(** The condition of [filter_is_done] (lines 47 to 49); [qjobs] is
    [None] while the name is unbound. *)
Definition is_done (qjobs : option (gmap string (gmap string string)))
    (jid : string) : result bool :=
  match qjobs with
  | None => Raise (UnboundLocalError "qjobs")
  | Some table =>
      match table !! jid with
      | None => Ok true
      | Some row =>
          match row !! "ST" with
          | None => Raise (KeyError "ST")
          | Some st =>
              Ok (existsb (λ finished_state, Str.contains finished_state st)
                    finished_states)
          end
      end
  end.

Definition _get_task_return_data (task : Task) : M (gmap string string) :=
  d ← _qacct_raw task 600 15;
  let job_state := default "COMPLETED" (d !! "JobState") in
  (if decide (job_state ≠ "COMPLETED") then
     log WARN (scontrol_fmt +:+ " reports JobState %s:\n%s")
         [ATask task; AStr (drm_jobID task); AStr job_state; ADict d]
   else mret tt) ;;
  mret d.

(** The pairs that the generator yields, in order, when it is run to
    its end. *)
Fixpoint filter_is_done_loop
    (qjobs : option (gmap string (gmap string string)))
    (tasks : list Task) : M (list (Task * gmap string string)) :=
  match tasks with
  | [] => mret []
  | task :: tasks' =>
      let jid := unicode (drm_jobID task) in
      done ← lift (is_done qjobs jid);
      if done : bool then
        data ← _get_task_return_data task;
        rest ← filter_is_done_loop qjobs tasks';
        mret ((task, data) :: rest)
      else filter_is_done_loop qjobs tasks'
  end.

Definition filter_is_done (tasks : list Task)
    : M (list (Task * gmap string string)) :=
  qjobs ← (if decide (length tasks ≠ 0%nat)
           then (q ← _qstat_all; mret (Some q))
           else mret None);
  filter_is_done_loop qjobs tasks.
•••••
* EXERCISE INSTRUCTIONS
Set down, exactly as they appear, the lines above from the first one to the line that holds "Some table =>", both included, please, and no others.

* ANSWER SPACE
(** The condition of [filter_is_done] (lines 47 to 49); [qjobs] is
    [None] while the name is unbound. *)
Definition is_done (qjobs : option (gmap string (gmap string string)))
    (jid : string) : result bool :=
  match qjobs with
  | None => Raise (UnboundLocalError "qjobs")
  | Some table =>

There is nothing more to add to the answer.